╭─ MATERIAL PROVIDED

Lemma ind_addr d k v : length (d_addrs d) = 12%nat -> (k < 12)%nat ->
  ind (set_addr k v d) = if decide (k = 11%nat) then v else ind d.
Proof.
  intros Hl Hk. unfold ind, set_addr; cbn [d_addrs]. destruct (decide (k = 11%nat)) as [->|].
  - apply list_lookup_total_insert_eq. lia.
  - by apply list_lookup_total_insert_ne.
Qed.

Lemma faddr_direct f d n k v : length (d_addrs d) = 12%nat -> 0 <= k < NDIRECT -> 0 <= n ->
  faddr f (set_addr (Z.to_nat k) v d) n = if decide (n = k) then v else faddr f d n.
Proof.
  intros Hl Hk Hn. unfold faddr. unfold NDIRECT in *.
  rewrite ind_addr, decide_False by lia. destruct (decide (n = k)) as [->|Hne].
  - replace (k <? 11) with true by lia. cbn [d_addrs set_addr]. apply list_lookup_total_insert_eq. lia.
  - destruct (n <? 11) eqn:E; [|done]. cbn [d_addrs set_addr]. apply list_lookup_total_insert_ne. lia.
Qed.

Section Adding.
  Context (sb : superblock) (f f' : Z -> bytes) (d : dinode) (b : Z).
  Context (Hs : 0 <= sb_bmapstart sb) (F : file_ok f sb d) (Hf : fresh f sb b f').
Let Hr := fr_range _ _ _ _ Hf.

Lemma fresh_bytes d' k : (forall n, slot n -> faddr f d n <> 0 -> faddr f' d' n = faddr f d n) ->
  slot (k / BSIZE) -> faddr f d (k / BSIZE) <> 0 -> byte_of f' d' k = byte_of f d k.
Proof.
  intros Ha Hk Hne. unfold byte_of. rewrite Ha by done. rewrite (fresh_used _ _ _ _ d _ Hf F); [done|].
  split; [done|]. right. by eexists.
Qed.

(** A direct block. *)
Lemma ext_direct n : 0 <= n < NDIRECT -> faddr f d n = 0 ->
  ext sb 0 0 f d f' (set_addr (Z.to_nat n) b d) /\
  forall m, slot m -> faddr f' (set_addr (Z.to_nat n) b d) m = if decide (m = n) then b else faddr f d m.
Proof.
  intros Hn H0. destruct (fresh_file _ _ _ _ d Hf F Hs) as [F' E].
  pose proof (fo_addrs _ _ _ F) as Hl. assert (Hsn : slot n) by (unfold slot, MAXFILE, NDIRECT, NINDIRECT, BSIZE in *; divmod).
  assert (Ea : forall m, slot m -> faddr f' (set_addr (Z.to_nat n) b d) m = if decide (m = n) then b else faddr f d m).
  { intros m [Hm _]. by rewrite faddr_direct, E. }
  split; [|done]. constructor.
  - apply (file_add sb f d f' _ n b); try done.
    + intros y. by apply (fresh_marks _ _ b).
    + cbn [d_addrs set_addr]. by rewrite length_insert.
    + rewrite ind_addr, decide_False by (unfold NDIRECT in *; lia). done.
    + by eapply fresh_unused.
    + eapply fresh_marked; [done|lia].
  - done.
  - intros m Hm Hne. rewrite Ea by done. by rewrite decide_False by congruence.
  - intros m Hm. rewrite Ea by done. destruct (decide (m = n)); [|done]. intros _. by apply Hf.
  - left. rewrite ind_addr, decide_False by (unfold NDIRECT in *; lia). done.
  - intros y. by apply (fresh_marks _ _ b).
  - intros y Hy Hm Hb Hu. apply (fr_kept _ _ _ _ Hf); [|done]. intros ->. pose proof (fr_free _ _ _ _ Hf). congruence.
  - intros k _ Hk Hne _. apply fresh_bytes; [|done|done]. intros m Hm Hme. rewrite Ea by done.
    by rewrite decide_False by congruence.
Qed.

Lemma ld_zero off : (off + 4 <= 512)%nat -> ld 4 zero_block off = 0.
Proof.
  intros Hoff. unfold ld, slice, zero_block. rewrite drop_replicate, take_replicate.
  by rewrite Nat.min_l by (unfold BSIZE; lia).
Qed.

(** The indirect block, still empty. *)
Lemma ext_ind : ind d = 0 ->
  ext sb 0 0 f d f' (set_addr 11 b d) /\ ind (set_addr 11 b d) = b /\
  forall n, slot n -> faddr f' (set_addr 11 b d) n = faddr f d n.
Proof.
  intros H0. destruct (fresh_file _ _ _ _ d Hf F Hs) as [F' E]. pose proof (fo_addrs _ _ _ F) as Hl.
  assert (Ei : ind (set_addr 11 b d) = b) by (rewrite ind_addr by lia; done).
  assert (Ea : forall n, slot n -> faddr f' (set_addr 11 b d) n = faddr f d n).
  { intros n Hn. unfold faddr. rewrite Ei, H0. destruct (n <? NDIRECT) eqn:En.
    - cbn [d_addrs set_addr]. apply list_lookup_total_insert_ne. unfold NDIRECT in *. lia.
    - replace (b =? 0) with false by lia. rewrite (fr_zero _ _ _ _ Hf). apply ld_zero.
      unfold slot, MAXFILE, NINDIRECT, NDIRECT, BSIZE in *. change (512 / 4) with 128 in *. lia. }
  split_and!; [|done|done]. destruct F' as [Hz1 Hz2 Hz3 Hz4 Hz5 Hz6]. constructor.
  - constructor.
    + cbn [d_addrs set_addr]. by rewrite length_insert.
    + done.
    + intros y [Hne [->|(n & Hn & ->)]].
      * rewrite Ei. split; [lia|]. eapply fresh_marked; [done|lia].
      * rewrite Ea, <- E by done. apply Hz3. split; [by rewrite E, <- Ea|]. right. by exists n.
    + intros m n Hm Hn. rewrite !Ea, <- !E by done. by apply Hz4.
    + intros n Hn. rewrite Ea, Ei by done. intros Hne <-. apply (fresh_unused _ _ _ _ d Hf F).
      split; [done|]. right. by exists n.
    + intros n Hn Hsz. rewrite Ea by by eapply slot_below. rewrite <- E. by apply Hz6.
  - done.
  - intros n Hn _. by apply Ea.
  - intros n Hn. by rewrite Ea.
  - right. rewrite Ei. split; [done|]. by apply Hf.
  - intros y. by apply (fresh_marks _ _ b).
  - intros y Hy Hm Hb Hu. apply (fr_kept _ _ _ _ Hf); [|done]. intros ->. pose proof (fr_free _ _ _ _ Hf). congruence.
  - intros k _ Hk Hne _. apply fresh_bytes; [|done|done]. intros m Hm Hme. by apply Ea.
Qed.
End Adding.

╰─

WHAT NEEDS TO BE DONE:
Lines that contain "constructor" are the result; find them in the entries above and copy each one.

FINISHED TASK:
  split; [|done]. constructor.
  split_and!; [|done|done]. destruct F' as [Hz1 Hz2 Hz3 Hz4 Hz5 Hz6]. constructor.
  - constructor.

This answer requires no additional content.